The European Parliament adopted amendments to the European Commission’s proposal to revise the Shareholders’ Rights Directive. While new measures to be introduced in the revised Directive are aimed at encouraging long-term investment and shareholder engagement, certain controversial transparency requirements are likely to be a cause for concern for asset managers.

Background

The 2007 Shareholders’ Rights Directive was implemented in Ireland in August 2009 and currently applies to companies listed or traded on a regulated market in the EU. The Directive’s aim was to strengthen shareholder’s rights by imposing certain minimum standards applying to the exercise of voting rights attaching to shares.

The revised Directive will have a broader scope than the 2007 Directive. One of the objectives of the revised Directive is to encourage long-term shareholder engagement including engagement of asset managers with the companies in which they invest. To this end, certain provisions of the revised Directive will apply to MiFID firms, AIFMs, UCITS management companies and UCITS investment companies that have not designated a management company.

Key provisions

The revised Directive introduces new disclosure requirements for the categories of asset managers mentioned above.

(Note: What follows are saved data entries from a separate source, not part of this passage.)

(* ===== verification/Compiler.v ===== *)
(** The example compiler, [examples/compiler.rs]: a single-pass compiler from a
    small statement language to a graph.

    [Compiler] is the [struct]; each of its methods takes and returns it. The
    recursive methods take fuel and give [None] when it runs out;
    [CompilerLaws] proves that [compile_fuel] is enough for every source. *)

From S2P Require Import Prelude BitField SysBits SysEnums FixedCap Layout SysTypes SysData World SysExt Ffi Odin Arena.
From S2P Require Import Handles HandleLaws TempIds CallAbi Generated Safety Client Tokens.

(** [Vec<(&str, isize)>] and [Vec<(Option<&str>, LoopState)>]: the last element
    pushed is the last of the list. *)
Record Compiler := MkCompiler {
  cm_proc : Z;
  cm_tokens : list (list Z);
  cm_scope : Z;
  cm_variables : list (list Z * Z);
  cm_loops : list (option (list Z) * LoopState)
}.

Definition cm_set_tokens (tokens : list (list Z)) (c : Compiler) : Compiler :=
  MkCompiler (cm_proc c) tokens (cm_scope c) (cm_variables c) (cm_loops c).
Definition cm_set_scope (scope : Z) (c : Compiler) : Compiler :=
  MkCompiler (cm_proc c) (cm_tokens c) scope (cm_variables c) (cm_loops c).
Definition cm_set_variables (variables : list (list Z * Z)) (c : Compiler) : Compiler :=
  MkCompiler (cm_proc c) (cm_tokens c) (cm_scope c) variables (cm_loops c).
Definition cm_set_loops (loops : list (option (list Z) * LoopState)) (c : Compiler) : Compiler :=
  MkCompiler (cm_proc c) (cm_tokens c) (cm_scope c) (cm_variables c) loops.

Definition unwrap_none : string := "called `Option::unwrap()` on a `None` value".

(** [Peekable::peek], compared with a literal. *)
Definition peek_is (c : Compiler) (s : string) : bool :=
  match cm_tokens c with t :: _ => str_eqb t (lit s) | [] => false end.

(** [DoubleEndedIterator::rfind] on [iter_mut]: the last element that satisfies
    [p], with its index, through which it is updated. *)
Fixpoint rfind {A} (p : A -> bool) (l : list A) : option (nat * A) :=
  match l with
  | [] => None
  | x :: l =>
      match rfind p l with
      | Some (i, y) => Some (S i, y)
      | None => if p x then Some (0%nat, x) else None
      end
  end.

(** The operators. *)
Definition bin_op_of (op : list Z) : option Z :=
  if str_eqb op (lit "+") then Some (BinOp Bin_Op_Add)
  else if str_eqb op (lit "-") then Some (BinOp Bin_Op_Sub)
  else if str_eqb op (lit "*") then Some (BinOp Bin_Op_Mul)
  else if str_eqb op (lit "==") then Some (BinOp Bin_Op_Eq)
  else if str_eqb op (lit "<") then Some (BinOp Bin_Op_Lt)
  else None.

Section compiler.
Context `{Virtual} `{Backend} `{StrLits}.

(** [Compiler::next] *)
Definition Compiler_next (self : Compiler) : M world (list Z * Compiler) :=
  match cm_tokens self with
  | t :: ts => ret (t, cm_set_tokens ts self)
  | [] => panic unwrap_none
  end.

(** [Compiler::find_var] *)
Definition Compiler_find_var (self : Compiler) (name : list Z) : M world Z :=
  expect (snd <$> List.find (fun '(n, _) => str_eqb n name) (cm_variables self)) unwrap_none.

(** [Compiler::expression] *)
Fixpoint Compiler_expression (fuel : nat) (self : Compiler) : M world (option (Z * Compiler)) :=
  match fuel with
  | O => ret None
  | S fuel =>
      let builder := cm_proc self in
      let* (token, self) := Compiler_next self in
      if str_eqb token (lit "(") then
        let? (left_, self) := Compiler_expression fuel self in
        let* (op, self) := Compiler_next self in
        op <- expect (bin_op_of op) "internal error: entered unreachable code" ;;
        let? (right_, self) := Compiler_expression fuel self in
        let* (_, self) := Compiler_next self in
        node <- Builder_add_bin_op builder (str_lit "binary") op (Datatype Node_Datatype_I64) left_ right_ (Lane Lane_Type_I8) ;;
        ret (Some (node, self))
      else
        match parse_i64 token with
        | Some value =>
            node <- Builder_add_c_int builder (str_lit "number") (Datatype Node_Datatype_I64) value ;;
            ret (Some (node, self))
        | None =>
            slot <- Compiler_find_var self token ;;
            node <- Builder_get_scope_value builder (cm_scope self) slot ;;
            ret (Some (node, self))
        end
  end.

(** [(self.tokens.peek() != Some(&stop)).then(|| self.next())] *)
Definition Compiler_label (stop : string) (self : Compiler) : M world (option (list Z) * Compiler) :=
  if peek_is self stop then ret (None, self)
  else let* (label, self) := Compiler_next self in ret (Some label, self).

(** The arm of [break] and [continue]. *)
Definition Compiler_control (keyword : list Z) (self : Compiler) : M world Compiler :=
  let* (label, self) := Compiler_label ";" self in
  let* (_, self) := Compiler_next self in
  let* (i, (name, state)) :=
    expect (rfind (fun '(name, _) => bool_decide (label = None) || bool_decide (name = label)) (cm_loops self)) unwrap_none in
  let control :=
    if str_eqb keyword (lit "break") then LoopControl ssa_Loop_Control_Break else LoopControl ssa_Loop_Control_Continue in
  state <- LoopState_loop_control state control (cm_scope self) ;;
  scope <- Node_NONE ;;
  ret (cm_set_scope scope (cm_set_loops (<[i := (name, state)]> (cm_loops self)) self)).

(** The arm of [return], after its value and the semicolon. *)
Definition Compiler_return (value : Z) (self : Compiler) : M world Compiler :=
  let builder := cm_proc self in
  let* (control, _) := (inputs <- Builder_inputs builder (cm_scope self) ;; NodeInputs_next inputs) in
  control <- expect control unwrap_none ;;
  mem <- Builder_initial_memory builder ;;
  Builder_merge_return builder [control; mem; value] ;;;
  Builder_delete_scope builder (cm_scope self) ;;;
  scope <- Node_NONE ;;
  ret (cm_set_scope scope self).

(** [Compiler::statement], [Compiler::block] and the loop of the latter. *)
Fixpoint Compiler_statement (fuel : nat) (self : Compiler) : M world (option Compiler) :=
  match fuel with
  | O => ret None
  | S fuel =>
      let builder := cm_proc self in
      let* (token, self) := Compiler_next self in
      if str_eqb token (lit "let") then
        let* (name, self) := Compiler_next self in
        let* (_, self) := Compiler_next self in
        let? (value, self) := Compiler_expression fuel self in
        let* (_, self) := Compiler_next self in
        slot <- Builder_push_scope_value builder (cm_scope self) value (str_lit "variable") 0 ;;
        ret (Some (cm_set_variables (cm_variables self ++ [(name, slot)]) self))
      else if str_eqb token (lit "loop") then
        let* (label, self) := Compiler_label "{" self in
        state <- LoopState_start_loop (LoopState_new builder) (cm_scope self) ;;
        let self := cm_set_loops (cm_loops self ++ [(label, state)]) self in
        let? self := Compiler_block fuel self in
        let* (_, state) := expect (last (cm_loops self)) unwrap_none in
        let self := cm_set_loops (removelast (cm_loops self)) self in
        let* (scope, _) := LoopState_end_loop state (cm_scope self) in
        ret (Some (cm_set_scope scope self))
      else if str_eqb token (lit "if") then
        let? (condition, self) := Compiler_expression fuel self in
        state <- IfState_start_if (IfState_new builder) (cm_scope self) condition ;;
        let? self := Compiler_block fuel self in
        let* (scope, _) := IfState_end_if state (cm_scope self) in
        ret (Some (cm_set_scope scope self))
      else if str_eqb token (lit "break") || str_eqb token (lit "continue") then
        self <- Compiler_control token self ;;
        ret (Some self)
      else if str_eqb token (lit "return") then
        let? (value, self) := Compiler_expression fuel self in
        let* (_, self) := Compiler_next self in
        self <- Compiler_return value self ;;
        ret (Some self)
      else
        let* (_, self) := Compiler_next self in
        let? (value, self) := Compiler_expression fuel self in
        let* (_, self) := Compiler_next self in
        slot <- Compiler_find_var self token ;;
        Builder_set_scope_value builder (cm_scope self) slot value ;;;
        ret (Some self)
  end
with Compiler_block (fuel : nat) (self : Compiler) : M world (option Compiler) :=
  match fuel with
  | O => ret None
  | S fuel =>
      let* (_, self) := Compiler_next self in
      let? self := Compiler_block_loop fuel self in
      let* (_, self) := Compiler_next self in
      ret (Some self)
  end
with Compiler_block_loop (fuel : nat) (self : Compiler) : M world (option Compiler) :=
  match fuel with
  | O => ret None
  | S fuel =>
      if peek_is self "}" then ret (Some self)
      else let? self := Compiler_statement fuel self in Compiler_block_loop fuel self
  end.

(** The loop of [run]: [while compiler.tokens.peek().is_some()]. *)
Fixpoint compile_statements (fuel : nat) (self : Compiler) : M world (option Compiler) :=
  match fuel with
  | O => ret None
  | S fuel =>
      match cm_tokens self with
      | [] => ret (Some self)
      | _ => let? self := Compiler_statement fuel self in compile_statements fuel self
      end
  end.

(** Enough for every method on this state of the compiler. *)
Definition compile_fuel (self : Compiler) : nat := 2 * length (cm_tokens self) + 2.

(** The block of [run] that builds the graph of [source]. *)
Definition compile_source (proc : Z) (source : list Z) : M world (option Compiler) :=
  entry <- Builder_entry proc ;;
  scope <- Builder_add_scope proc (str_lit "scope") entry ;;
  let compiler := MkCompiler proc (split_whitespace source) scope [] [] in
  compile_statements (compile_fuel compiler) compiler.
End compiler.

As part of the new requirements, asset managers and institutional investors (life assurance and pension schemes) will be required to develop and disclose, on a “comply or explain” basis, a policy on how they exercise voting rights and engage as shareholders in companies they invest in.

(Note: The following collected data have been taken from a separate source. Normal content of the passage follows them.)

Fixpoint emit_stmt (s : stmt) (en : env) : M world env :=
  match s with
  | SLet x e =>
      value <- emit_expr e en ;;
      slot <- Builder_push_scope_value prc (en_scope en) value (str_lit "variable") 0 ;;
      ret (MkEnv (en_scope en) (en_variables en ++ [(x, slot)]) (en_loops en))
  | SLoop label body =>
      state <- LoopState_start_loop (LoopState_new prc) (en_scope en) ;;
      en <- emit_stmts body (MkEnv (en_scope en) (en_variables en) (en_loops en ++ [(label, state)])) ;;
      let* (_, state) := expect (last (en_loops en)) unwrap_none in
      let* (scope, _) := LoopState_end_loop state (en_scope en) in
      ret (MkEnv scope (en_variables en) (removelast (en_loops en)))
  | SIf e body =>
      condition <- emit_expr e en ;;
      state <- IfState_start_if (IfState_new prc) (en_scope en) condition ;;
      en <- emit_stmts body en ;;
      let* (scope, _) := IfState_end_if state (en_scope en) in
      ret (MkEnv scope (en_variables en) (en_loops en))
  | SBreak label => emit_control ssa_Loop_Control_Break label en
  | SContinue label => emit_control ssa_Loop_Control_Continue label en
  | SReturn e => value <- emit_expr e en ;; emit_return value en
  | SAssign x e =>
      value <- emit_expr e en ;;
      slot <- lookup_var x en ;;
      Builder_set_scope_value prc (en_scope en) slot value ;;;
      ret en
  end
with emit_stmts (b : stmts) (en : env) : M world env :=
  match b with
  | Done => ret en
  | Seq s b => en <- emit_stmt s en ;; emit_stmts b en
  end.

(** The compiler with that state and the tokens that are left. *)
Definition with_env (tokens : list (list Z)) (en : env) : Compiler :=
  MkCompiler prc tokens (en_scope en) (en_variables en) (en_loops en).
End emission.

(** * The compiler refines the emission *)

Section refinement.
Context `{Virtual} `{Backend} `{StrLits} (prc : Z).

Lemma bind_ext {A B} (m : M world A) (k k' : A -> M world B) : (forall a, k a =M= k' a) -> bind m k =M= bind m k'.
Proof. intros Hk. by apply bind_proper. Qed.

(** What is bound after a computation that has fuel enough. *)
Lemma bind_fuel_some {A B C} (m : M world (option B)) (n : M world A) (f : A -> B) (k : B -> M world (option C)) :
  m =M= (a <- n ;; ret (Some (f a))) -> bind_fuel m k =M= (a <- n ;; k (f a)).
Proof.
  intros Hm s. unfold bind_fuel, bind. rewrite (Hm s). unfold bind. by destruct (n s).
Qed.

Most controversially perhaps, institutional investors will be required to publicly disclose certain aspects of their arrangements with asset managers. 

New transparency requirements

The amendment Directive contains certain public disclosure requirements to be complied with by asset managers and institutional investors.

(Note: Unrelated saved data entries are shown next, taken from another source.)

(* ===== verification/Start.v ===== *)
(** Starting a proc: what [Proc::new] relies on in [bac_start_proc], and what it
    gives in turn, a proc whose graph is well formed, to which every theorem about
    the operations applies. *)

From S2P Require Import Prelude BitField SysBits SysEnums FixedCap Layout SysTypes SysData World SysExt Ffi Odin Arena.
From S2P Require Import Handles HandleLaws TempIds CallAbi Generated Safety Client.

(** The shared nil node is a zeroed static. *)
Definition nil_zero (w : world) : Prop := load (w_bytes w) (w_nil w) (Z.to_nat NODE_SIZE) = Some (replicate 44 0).

(** Everything is in place to start a proc at [raw] with the arenas of [v0]: the
    graph arena is empty, and the arenas and the nil node are in order. *)
Record ready (w : world) (raw : Z) (v0 : view) : Prop := Ready {
  rd_raw : w_procs w !! raw = Some sys_Proc_default;
  rd_wf : wf (set_proc raw (v_proc v0) w) raw v0;
  rd_empty : a_pos (v_mem v0) = 0;
  rd_nil : nil_zero w
}.

(** What is supposed of [bac_start_proc] where it is called: it starts a graph in the
    arena, with the entry and end nodes, and touches no other header. In an arena of
    less than 164 bytes it does not; [GraphBackend.graph_starts] proves it of the
    translated [start_proc], guarded to the arenas in which there is room. *)
Class StartOk `{Virtual} `{Backend} `{GraphInv} : Prop := {
  start_ok : forall w raw v0,
    ready w raw v0 ->
    wp (backend _ (bac_start_proc raw (p_mem (v_proc v0)) (p_temps (v_proc v0))))
      (fun _ w' => exists v G, gwf w' raw v G /\ evolves w raw v0 ∅ w' v G) (fun _ => False) w
}.

(** * What a graph does not depend on *)

(** From [w] to [w'], nothing of the graph of [v] has changed: its bytes, the nil
    node, the headers and the proc are as before. *)
Record graph_kept (w : world) (prc : Z) (v : view) (w' : world) : Prop := GraphKept {
  gk_proc : w_procs w' !! prc = w_procs w !! prc;
  gk_mem : w_arenas w' !! p_mem (v_proc v) = w_arenas w !! p_mem (v_proc v);
  gk_tmp : w_arenas w' !! p_temps (v_proc v) = w_arenas w !! p_temps (v_proc v);
  gk_nil : w_nil w' = w_nil w;
  gk_mapped : forall a n, mapped (w_bytes w) a n -> mapped (w_bytes w') a n;
  gk_graph : forall i, a_ptr (v_mem v) <= i < a_ptr (v_mem v) + a_reserved (v_mem v) -> w_bytes w' !! i = w_bytes w !! i;
  gk_nil_bytes : forall i, w_nil w <= i < w_nil w + NODE_SIZE -> w_bytes w' !! i = w_bytes w !! i
}.

Section kept.
Context {w : world} {prc : Z} {v : view} {w' : world} (Hk : graph_kept w prc v w').

Lemma wf_kept : wf w prc v -> wf w' prc v.
Proof.
  destruct Hk as [Hp Hm Ht Hn Hmap _ _]. intros []. split; rewrite ?Hp, ?Hm, ?Ht, ?Hn; try done.
  - by eapply arena_ok_mapped.
  - by eapply arena_ok_mapped.
  - split_and!; try tauto. apply Hmap. tauto.
Qed.

Lemma node_at_kept id : node_at w' v id = node_at w v id.
Proof. unfold node_at. by rewrite (gk_nil _ _ _ _ Hk). Qed.

Lemma load_kept a n :
  a_ptr (v_mem v) <= a -> a + Z.of_nat n <= a_ptr (v_mem v) + a_reserved (v_mem v) ->
  load (w_bytes w') a n = load (w_bytes w) a n.
Proof. intros Hlo Hhi. apply load_ext. intros i Hi. apply (gk_graph _ _ _ _ Hk). lia. Qed.

Lemma field_kept id path :
  wf w prc v -> valid_id v id -> 0 <= fst (node_field path) ->
  fst (node_field path) + Z.of_nat (Z.to_nat (snd (node_field path))) <= NODE_SIZE ->
  field_at w' (node_at w v id) path = field_at w (node_at w v id) path.
Proof.
  intros Hwf Hv Hlo Hhi. unfold field_at. set (o := fst (node_field path)) in *.
  set (n := Z.to_nat (snd (node_field path))) in *. unfold node_at.
  destruct (Z.eqb_spec id 0) as [->|Hne].
  - rewrite (load_ext (w_bytes w') (w_bytes w)); [done|]. intros i Hi. apply (gk_nil_bytes _ _ _ _ Hk). lia.
  - destruct Hv as [?|[Hid Hp]]; [done|]. destruct (wf_mem_ok _ _ _ Hwf) as (? & _).
    rewrite load_kept; [done|lia|]. unfold NODE_SIZE in *. lia.
Qed.

Lemma gwf_kept `{GraphInv} G : gwf w prc v G -> gwf w' prc v G.
Proof.
  intros Hg. pose proof (g_wf _ _ _ _ Hg) as Hwf. destruct (wf_mem_ok _ _ _ Hwf) as (Hpos & _).
  split; [by apply wf_kept| |apply Hg|apply Hg|apply Hg|..].
  { eapply graph_inv_frame; [|apply Hg]. split; [done|done|apply Hk..]. }
  all: intros id Hkn;
    pose proof (known_valid _ _ _ _ _ Hg Hkn) as Hv; rewrite node_at_kept.
  - destruct (g_in _ _ _ _ Hg id Hkn) as (idx & ins & Hi & Hc & ? & ? & ? & Hl & ?). exists idx, ins.
    rewrite !field_kept by (done || by vm_compute). rewrite load_kept by lia. by split_and!.
  - destruct (g_out _ _ _ _ Hg id Hkn) as (idx & cnt & Hi & Hc & ? & ? & ? & Hl). exists idx, cnt.
    rewrite !field_kept by (done || by vm_compute). split_and!; try done.
    intros k Hkk. rewrite load_kept by lia. by apply Hl.
Qed.
End kept.

(** A proc may be moved: nothing in its graph points to its structure. *)
Lemma gwf_move `{GraphInv} w raw self v G : gwf w raw v G -> gwf (set_proc self (v_proc v) w) self v G.
Proof.
  intros [[] Hinv ? ? ? ? ?]. split; try done; [|by eapply graph_inv_frame; [|exact Hinv]; split].
  split; try done. cbn. apply lookup_insert_eq.
Qed.

Lemma evolves_move w raw self v0 G w2 v G' :
  w_procs w2 !! raw = Some (v_proc v) -> evolves (set_proc raw sys_Proc_default w) raw v0 G w2 v G' ->
  evolves (set_proc raw (v_proc v) w) self v0 G (set_proc self (v_proc v) w2) v G'.
Proof.
  intros Hraw He. destruct He as [? ? ? ? ? ? ? ? ? ? ? Hp ?]. split; try done.
  cbn. intros q Hq. rewrite lookup_insert_ne by done. destruct (decide (q = raw)) as [->|Hne].
  - by rewrite lookup_insert_eq.
  - rewrite (Hp q Hne). cbn. by rewrite !lookup_insert_ne.
Qed.

(** [Proc::new], where [bac_start_proc] starts a graph: also after the move of the
    structure out of the constructor the graph is well formed. *)
Lemma proc_new_safe `{StartOk} w raw self v0 :
  ready (set_proc raw sys_Proc_default w) raw v0 ->
  wp (Proc_new raw self (p_mem (v_proc v0)) (p_temps (v_proc v0)))
    (fun _ w' => exists v G, gwf w' self v G /\ evolves (set_proc raw (v_proc v) w) self v0 ∅ w' v G)
    (fun _ => False) w.
Proof.
  intros Hr. unfold Proc_new. wp_step. apply wp_modify. wp_step. cbn [ffi_call].
  eapply wp_mono; [by apply start_ok| |done]. intros _ w2 (v & G & Hg & He).
  wp_step. unfold wp at 1. rewrite (read_proc_run (g_wf _ _ _ _ Hg)). apply wp_modify.
  exists v, G. split; [by eapply gwf_move|]. by apply evolves_move; [apply (wf_proc _ _ _ (g_wf _ _ _ _ Hg))|].
Qed.

(** * A backend that starts procs

    [bac_start_proc] fills the structure in; the other calls give all-zero results. *)

Definition proc_on (mem temps : Z) : sys_Proc :=
  MkProc 0 0 0 0 mem temps (replicate 8 0) (replicate 8 0) Proc_Meta_default false false 0 Slice_default.

Definition start_backend : Backend := fun A c =>
  match c in ffi A return M world A with
  | bac_start_proc raw mem temps => modify (set_proc raw (proc_on mem temps)) ;;; ret 0
  | c => ret (ffi_zero c)
  end.

(** A field of the nil node. *)
Lemma nil_field w path :
  nil_zero w -> 0 <= fst (node_field path) ->
  (Z.to_nat (fst (node_field path)) + Z.to_nat (snd (node_field path)) <= 44)%nat ->
  field_at w (w_nil w) path =
  Some (from_le (take (Z.to_nat (snd (node_field path))) (drop (Z.to_nat (fst (node_field path))) (replicate 44 0)))).
Proof.
  intros Hz Ho Hn. pose proof (load_sub _ _ _ _ _ _ Hz Hn) as E. rewrite Z2Nat.id in E by done.
  unfold field_at. by rewrite E.
Qed.

(** A proc with the nil node for its only node is well formed. *)
#[local] Existing Instance no_inv.

Lemma nil_only w raw v : wf w raw v -> nil_zero w -> p_meta (v_proc v) = Proc_Meta_default -> gwf w raw v ∅.
Proof.
  intros Hw Hz Hm. destruct (wf_mem_ok _ _ _ Hw) as ((? & _) & _).
  assert (Hk : forall id, known ∅ id -> node_at w v id = w_nil w).
  { intros id [-> | []%not_elem_of_empty]. done. }
  split; [done|done|by intros id ?%not_elem_of_empty|rewrite Hm; by left|rewrite Hm; by left|..]; intros id Hid; rewrite (Hk _ Hid).
  - exists 0, []. rewrite !(nil_field _ _ Hz) by (vm_compute; lia || done). cbn [length]. split_and!; try done; lia.
  - exists 0, 0. rewrite !(nil_field _ _ Hz) by (vm_compute; lia || done). split_and!; try done; lia.
Qed.

#[local] Existing Instances start_backend no_virtual.

Lemma start_calls_ok : CallsOk.
Proof.
  split. intros A c w prc v G _ Hb Hg _. destruct c; try done; exists v, G;
    (split; [done|]); (split; [apply evolves_refl|]); cbn; repeat (apply Forall_cons_2; [by left|]); apply Forall_nil_2.
Qed.

Lemma start_backend_starts : StartOk.
Proof.
  split. intros w raw v0 [Hraw Hw He Hz]. unfold backend, start_backend. apply wp_bind, wp_modify, wp_ret.
  set (p := proc_on (p_mem (v_proc v0)) (p_temps (v_proc v0))). exists (View p (v_mem v0) (v_tmp v0)), ∅. split.
  - apply nil_only; [|done|done]. destruct Hw. split; try done. cbn. apply lookup_insert_eq.
  - split; try done. intros q Hq. cbn. by rewrite lookup_insert_ne.
Qed.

Asset managers will be required to disclose their portfolio turnover levels and whether their investment strategy is based on medium-to-long term performance of the companies invested in.

Institutional investors will be required to disclose certain elements of their arrangements with asset managers (be they discretionary client-by-client arrangements or investments through a collective investment scheme) including:

  • The extent to which an asset manager is incentivised to align its investment strategy with the profile and duration of institutional investor’s liabilities
  • The extent to which an asset manager is incentivised to make investment decisions based on medium to long-term company performance, including non-financial performance, and to engage with companies as a means of improving company performance
  • The method and time horizon of the evaluation of the asset manager's performance
  • The targeted portfolio turnover and whether any procedure is established when this is exceeded by the asset manager

The emphasis of the new requirements on a particular style of investment to the exclusion of all others arguably goes too far in the pursuit of the objective of the revised Directive to encourage long-term investment and shareholder engagement. Given the vast diversity of asset management styles and asset managers available to institutional investors, this aspect of the revised Directive might prove to be an example of where the “one size fits all” approach does not work.

Next steps

The progress of the trilogue negotiations on the revised Directive and, in particular, the fate of the proposed transparency provisions are certain to be closely watched by the asset management industry. An 18-month period for transposition into national law is currently envisaged following the adoption of the Directive.